From Analysis to Specification

We've now moved from gut feel to measurable facts. Instead of "I write in a chatty style," we can say: "I use 16-20 word sentences on average, lots of contractions, em-dashes for asides rather than parentheses, and I tend to open sections with questions."

That's the gap between telling a human our style (they can fill in the gaps) and telling AI (which needs every pattern spelled out).

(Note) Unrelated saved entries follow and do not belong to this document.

(** X5.  What [Nodes.MarshalXML] has written when it returns no error is
    well nested: every start tag is closed, after the tokens of its
    children, by an end tag of the same name, the name with the space
    cleared included. *)
Theorem Nodes_MarshalXML_writes_well_nested
    (sink : list xml.Token -> xml.Token -> option error)
    (self : Nodes) (enc' : Encoder) :
  Nodes_MarshalXML sink self [] = (enc', None) ->
  well_nested enc' [] = true.
Proof.
  intros E. apply Nodes_MarshalXML_up_to in E. cbn in E. subst enc'.
  rewrite <- (app_nil_r (flat_map _ _)).
  rewrite well_nested_written_list; [reflexivity|].
  apply Forall_forall. intros x _. apply well_nested_written.
Qed.

Lemma Nodes_MarshalXML_writes_well_nested_witness :
  let xmlns := mkAttr (mkName "" "xmlns") "ns_outer" in
  let nodes := make_slice
                 [NodeElem (mkElem (mkName "ns_outer" "one")
                              (make_slice [xmlns])
                              (make_slice
                                 [NodeText "two";
                                  NodeElem (mkElem (mkName "ns_inner" "three")
                                              nil_slice nil_slice)]))] in
  exists enc',
    Nodes_MarshalXML accepting nodes [] = (enc', None)
    /\ well_nested enc' [] = true.
Proof.
  intros xmlns nodes. eexists. split; [reflexivity|].
  apply (Nodes_MarshalXML_writes_well_nested accepting nodes). reflexivity.
Defined.

(** ** Decoder *)






(** ** JSON codec *)

Lemma items_range_each (f : JSON -> result Node) items :
  forall saved,
    items_range (into_Unmarshaler f) items saved
    = match each f items with
      | Ok l => Done l saved
      | Err err => Abort err
      end.
Proof.
  induction items as [|item rest IH]; intros saved; cbn [items_range each].
  - reflexivity.
  - unfold bind, into_Unmarshaler. destruct (f item) as [n|e]; cbn.
    + unfold ret. rewrite IH. destruct (each f rest); reflexivity.
    + reflexivity.
Qed.

Lemma each_Ok {A B} (f : A -> result B) items l :
  each f items = Ok l -> Forall2 (fun item b => f item = Ok b) items l.
Proof.
  revert l. induction items as [|item rest IH]; intros l; cbn [each].
  - intros [= <-]. constructor.
  - destruct (f item) as [b|e] eqn:E; [|discriminate].
    destruct (each f rest) as [bs|e]; [|discriminate].
    intros [= <-]. constructor; auto.
Qed.

Lemma each_Err {A B} (f : A -> result B) items err :
  each f items = Err err ->
  exists good bad rest,
    items = good ++ bad :: rest
    /\ Forall (fun item => exists b, f item = Ok b) good
    /\ f bad = Err err.
Proof.
  induction items as [|item rest IH]; cbn [each]; [discriminate|].
  destruct (f item) as [b|e] eqn:E.
  - destruct (each f rest) as [bs|e]; [discriminate|].
    intros [= <-]. destruct (IH eq_refl) as (good & bad & rest' & -> & Hg & Hb).
    exists (item :: good), bad, rest'. split; [reflexivity|].
    split; [constructor; eauto|assumption].
  - intros [= <-]. exists [], item, rest. auto.
Qed.

Lemma Nodes_UnmarshalJSON_each self items :
  Nodes_UnmarshalJSON self (JArray items)
  = fmap make_slice (each nodeDecoder_UnmarshalJSON items).
Proof.
  unfold Nodes_UnmarshalJSON, Nodes_UnmarshalJSON_with, json_Unmarshal.
  cbn [into_slice]. unfold bind. rewrite items_range_each.
  destruct (each nodeDecoder_UnmarshalJSON items); reflexivity.
Qed.

(** X9.  [Nodes.UnmarshalJSON] of an array replaces the receiver by one node
    for every element of the array, in order, each the node that
    [nodeDecoder.UnmarshalJSON] gives for that element; it fails with the
    error of the first element that fails to decode.  [null] gives nil and
    the empty array an empty slice that is not nil, whatever the receiver
    held. *)
Theorem Nodes_UnmarshalJSON_in_order (self : Nodes) (items : list JSON) :
  (forall nodes,
      Nodes_UnmarshalJSON self (JArray items) = Ok nodes ->
      exists l,
        nodes = make_slice l
        /\ Forall2 (fun item node => nodeDecoder_UnmarshalJSON item = Ok node)
             items l)
  /\ (forall err,
         Nodes_UnmarshalJSON self (JArray items) = Err err ->
         exists good bad rest,
           items = good ++ bad :: rest
           /\ Forall (fun item =>
                        exists node, nodeDecoder_UnmarshalJSON item = Ok node)
                good
           /\ nodeDecoder_UnmarshalJSON bad = Err err)
  /\ Nodes_UnmarshalJSON self JNull = Ok nil_slice
  /\ Nodes_UnmarshalJSON self (JArray []) = Ok (make_slice []).
Proof.
  rewrite Nodes_UnmarshalJSON_each.
  split; [|split; [|split; reflexivity]].
  - intros nodes H.
    destruct (each nodeDecoder_UnmarshalJSON items) as [l|e] eqn:E;
      [|discriminate].
    injection H as <-. exists l. split; [reflexivity|]. now apply each_Ok.
  - intros err H.
    destruct (each nodeDecoder_UnmarshalJSON items) as [l|e] eqn:E;
      [discriminate|].
    injection H as <-. now apply each_Err.
Qed.

Lemma Nodes_UnmarshalJSON_in_order_witness :
  let items := [JObject [("type", JString "text"); ("content", JString "a")];
                JObject [("content", JString "b")];
                JObject [("type", JString "cdata")]] in
  Nodes_UnmarshalJSON nil_slice (JArray items)
  = Err (ErrTypeMissing (JObject [("content", JString "b")]))
  /\ exists good bad rest,
      items = good ++ bad :: rest
      /\ Forall (fun item =>
                   exists node, nodeDecoder_UnmarshalJSON item = Ok node) good
      /\ nodeDecoder_UnmarshalJSON bad
         = Err (ErrTypeMissing (JObject [("content", JString "b")])).
Proof.
  intros items. split; [reflexivity|].
  apply (proj1 (proj2 (Nodes_UnmarshalJSON_in_order nil_slice items))).
  reflexivity.
Defined.




(** *** Objects with members in any order *)

Lemma field_match_fold key name :
  field_match key name = true -> foldName key = foldName name.
Proof.
  unfold field_match. intros H. apply orb_true_iff in H as [H|H].
  - apply String.eqb_eq in H. now subst.
  - now apply String.eqb_eq in H.
Qed.

Lemma field_match_other key name name' :
  field_match key name = true ->
  foldName name <> foldName name' ->
  field_match key name' = false.
Proof.
  intros H Hne. destruct (field_match key name') eqn:E; [|reflexivity].
  apply field_match_fold in H, E. congruence.
Qed.

Lemma field_values_cons name key val rest :
  field_values name ((key, val) :: rest)
  = if field_match key name then val :: field_values name rest
    else field_values name rest.
Proof.
  unfold field_values. cbn [filter fst]. destruct (field_match key name);
    reflexivity.
Qed.

Lemma contentRef_members_range members :
  forall r saved,
    members_range contentRef_field members r saved
    = content_range (field_values "content" members) r saved.
Proof.
  induction members as [|[k v] rest IH]; intros r saved;
    rewrite ?field_values_cons; cbn [members_range content_range].
  - reflexivity.
  - unfold contentRef_field at 1.
    destruct (field_match k "content") eqn:E; cbn [content_range].
    + unfold contentRef_field at 2.
      change (field_match "content" "content") with true. cbv iota.
      unfold bind.
      destruct (match v with
                | JNull => ret (mk_contentRef (out r) false)
                | _ => _
                end saved); [reflexivity|apply IH].
    + unfold bind, ret. apply IH.
Qed.

Lemma jsonUnmarshalContent_reads_content :
  reads_content (fun self input => jsonUnmarshalContent input self).
Proof.
  intros members self. unfold jsonUnmarshalContent, json_Unmarshal.
  cbn [into_struct]. rewrite contentRef_members_range.
  split; [|split]; [intros -> ..|intros s ->]; reflexivity.
Qed.

(** X11.  [Decl.UnmarshalJSON], [Comment.UnmarshalJSON] and
    [Text.UnmarshalJSON] read the [content] member of the object and no
    other, the discriminator included: the receiver becomes the string of
    that member, and keeps its former content when the member is absent or
    [null]. *)
Theorem content_UnmarshalJSON_reads_content_only :
  reads_content Decl_UnmarshalJSON
  /\ reads_content Comment_UnmarshalJSON
  /\ reads_content Text_UnmarshalJSON.
Proof.
  split; [|split]; exact jsonUnmarshalContent_reads_content.
Qed.

Lemma content_UnmarshalJSON_reads_content_only_witness :
  Decl_UnmarshalJSON "old"
    (JObject [("type", JString "comment"); ("target", JString "x")])
  = Ok "old"
  /\ Text_UnmarshalJSON "old"
       (JObject [("Content", JString "new"); ("type", JString "pi")])
     = Ok "new".
Proof.
  split.
  - apply (proj1 (proj1 content_UnmarshalJSON_reads_content_only
                    [("type", JString "comment"); ("target", JString "x")]
                    "old")).
    reflexivity.
  - apply (proj2 (proj2 (proj2 (proj2 content_UnmarshalJSON_reads_content_only)
                           [("Content", JString "new"); ("type", JString "pi")]
                           "old"))).
    reflexivity.
Defined.

Lemma last_string_holds vals s : holds vals s -> last_string vals "" = s.
Proof. intros [->|[-> ->]]; reflexivity. Qed.

Lemma holds_string_or_null vals s : holds vals s -> Forall string_or_null vals.
Proof.
  intros [->|[-> _]]; [|constructor].
  constructor; [right; eauto|constructor].
Qed.

Lemma Pi_members_range members :
  Forall string_or_null (field_values "target" members) ->
  Forall string_or_null (field_values "content" members) ->
  forall p saved,
    members_range Pi_field members p saved
    = Done (mkPi (last_string (field_values "target" members) (Pi_Target p))
              (last_string (field_values "content" members) (Pi_Content p)))
        saved.
Proof.
  induction members as [|[k v] rest IH]; intros Ht Hc [t c] saved.
  - reflexivity.
  - rewrite !field_values_cons in *. cbn [members_range].
    unfold Pi_field at 1, bind. cbn [Pi_Target Pi_Content].
    destruct (field_match k "target") eqn:Et.
    + assert (Ec : field_match k "content" = false)
        by (eapply field_match_other; [exact Et|discriminate]).
      rewrite Ec in *.
      inversion Ht as [|? ? Hv Ht']; subst.
      destruct Hv as [->|[s ->]]; cbn [into_string ret last_string];
        unfold ret; rewrite IH by assumption; reflexivity.
    + destruct (field_match k "content") eqn:Ec.
      * inversion Hc as [|? ? Hv Hc']; subst.
        destruct Hv as [->|[s ->]]; cbn [into_string ret last_string];
          unfold ret; rewrite IH by assumption; reflexivity.
      * unfold ret. rewrite IH by assumption. reflexivity.
Qed.

(** X12.  The node that [nodeDecoder.UnmarshalJSON] gives for a [pi], [decl],
    [comment] or [text] object is determined by its [type], [target] and
    [content] members alone: the order of the members and any other
    members make no difference, and a missing [target] or [content] is the
    empty string. *)
Theorem scalar_nodes_decode_by_member (members : list (string * JSON)) :
  let input := JObject members in
  (forall target content,
      field_values "type" members = [JString TypePi] ->
      holds (field_values "target" members) target ->
      holds (field_values "content" members) content ->
      nodeDecoder_UnmarshalJSON input = Ok (NodePi (mkPi target content)))
  /\ (forall content,
         holds (field_values "content" members) content ->
         (field_values "type" members = [JString TypeDecl] ->
          nodeDecoder_UnmarshalJSON input = Ok (NodeDecl content))
         /\ (field_values "type" members = [JString TypeComment] ->
             nodeDecoder_UnmarshalJSON input = Ok (NodeComment content))
         /\ (field_values "type" members = [JString TypeText] ->
             nodeDecoder_UnmarshalJSON input = Ok (NodeText content))).
Proof.
  intros input. subst input. split.
  - intros target content Hty Ht Hc.
    rewrite nodeDecoder_UnmarshalJSON_eq, (json_Unmarshal_typeHead _ Hty).
    cbn [typeHead_Type].
    change (TypePi =? "") with false. change (TypePi =? TypePi) with true.
    cbv iota. unfold json_Unmarshal. cbn [into_struct].
    rewrite Pi_members_range by eauto using holds_string_or_null.
    cbn [Pi_Target Pi_Content fmap].
    now rewrite (last_string_holds Ht), (last_string_holds Hc).
  - intros content Hc.
    assert (Hread : jsonUnmarshalContent (JObject members) "" = Ok content).
    { destruct (jsonUnmarshalContent_reads_content members "")
        as (H0 & _ & H1).
      destruct Hc as [Hc|[Hc ->]]; auto. }
    split; [|split]; intros Hty;
      rewrite nodeDecoder_UnmarshalJSON_eq, (json_Unmarshal_typeHead _ Hty);
      cbn [typeHead_Type].
    + change (TypeDecl =? "") with false.
      change (TypeDecl =? TypePi) with false.
      change (TypeDecl =? TypeDecl) with true. cbv iota.
      unfold Decl_UnmarshalJSON. now rewrite Hread.
    + change (TypeComment =? "") with false.
      change (TypeComment =? TypePi) with false.
      change (TypeComment =? TypeDecl) with false.
      change (TypeComment =? TypeComment) with true. cbv iota.
      unfold Comment_UnmarshalJSON. now rewrite Hread.
    + change (TypeText =? "") with false.
      change (TypeText =? TypePi) with false.
      change (TypeText =? TypeDecl) with false.
      change (TypeText =? TypeComment) with false.
      change (TypeText =? TypeText) with true. cbv iota.
      unfold Text_UnmarshalJSON. now rewrite Hread.
Qed.
Definition error_eqb (a b : error) : bool :=
  match a, b with
  | io_EOF, io_EOF => true
  | NumError f1 n1 e1, NumError f2 n2 e2 =>
      String.eqb f1 f2 && String.eqb n1 n2 &&
      match e1, e2 with
      | ErrSyntax, ErrSyntax | ErrRange, ErrRange => true
      | _, _ => false
      end
  | errors_New m1, errors_New m2 => String.eqb m1 m2
  | _, _ => false
  end.

(** A Go call either returns or panics. *)
Inductive panic : Type :=
| index_out_of_range (i len : Z)
| reflect_misuse (method : string).

Inductive outcome (A : Type) : Type :=
| Returns (a : A)
| Panics (p : panic).
Arguments Returns {A} a.
Arguments Panics {A} p.

(** [s[i]] on a slice: a value, or a panic when [i] is outside [0, len). *)
Definition index {A : Type} (s : list A) (i : Z) : outcome A :=
  if (i <? 0) || (Z.of_nat (length s) <=? i)
  then Panics (index_out_of_range i (Z.of_nat (length s)))
  else match s !! Z.to_nat i with
       | Some x => Returns x
       | None => Panics (index_out_of_range i (Z.of_nat (length s)))
       end.

Definition byte_val (c : ascii) : Z := Z.of_N (N_of_ascii c).

(** ** Package strings *)

(** The part of [strings.EqualFold] that needs the Unicode tables: the
    comparison of two suffixes by simple case folding of their runes.  It is
    entered only at a byte outside ASCII. *)
Class UnicodeFold : Type :=
  fold_runes : string -> string -> bool.

Module GoStrings.

(** [strings.Contains(s, c)] for a one-byte substring [c]. *)
Fixpoint Contains (s : string) (c : ascii) : bool :=
  match s with
  | EmptyString => false
  | String a s' => if Ascii.eqb a c then true else Contains s' c
  end.

(** [strings.Replace(s, old, new, -1)] for one-byte [old] and [new]:
    every occurrence is replaced. *)
Fixpoint Replace (s : string) (old new : ascii) : string :=
  match s with
  | EmptyString => EmptyString
  | String a s' =>
      String (if Ascii.eqb a old then new else a) (Replace s' old new)
  end.

(** [strings.EqualFold]: the ASCII loop of the library, byte by byte; at
    the first byte above 127 on either side the rest is compared by
    [fold_runes]. *)
Fixpoint EqualFold `{UnicodeFold} (s t : string) : bool :=
  match s, t with
  | String a s', String b t' =>
      let sr := byte_val a in
      let tr := byte_val b in
      if 128 <=? Z.lor sr tr then fold_runes s t
      else if tr =? sr then EqualFold s' t'
      else
        let lo := Z.min sr tr in
        let hi := Z.max sr tr in
        if (65 <=? lo) && (lo <=? 90) && (hi =? lo + 97 - 65)
        then EqualFold s' t'
        else false
  | EmptyString, EmptyString => true
  | _, _ => false
  end.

The next article takes this analysis and turns it into an AI-ready style spec. That's a document that converts our patterns into rules that actually make Claude or ChatGPT match our voice. Knowing our patterns is key. Teaching them to AI is the next step.

References

Eder, M., Rybicki, J., & Kestemont, M. (2016). Stylometry with R: A package for computational text analysis. The R Journal, 8(1), 107-121. https://doi.org/10.32614/RJ-2016-007 ↩
Stamatatos, E. (2009). A survey of modern authorship attribution methods. Journal of the American Society for Information Science and Technology, 60(3), 538-556. https://doi.org/10.1002/asi.21001 ↩

Research Notes

Sample Corpus: 15 writing samples from 5 New Yorker contributors (~58,500 words total). Jia Tolentino: 3 samples (~9,000 words). Rachel Aviv: 3 samples (~24,500 words). Kelefa Sanneh: 3 samples (~6,400 words). Adam Gopnik: 3 samples (~7,200 words). Doreen St. Félix: 3 samples (~11,400 words).

Method: Stylometric analysis across five dimensions. Patterns found through comparative close reading and Claude-assisted textual analysis. All samples from publicly accessible New Yorker articles, 2024-2025.

Limitations: Small sample size provides directional insights, not definitive norms. Focus on literary journalism limits generalizability to other genres.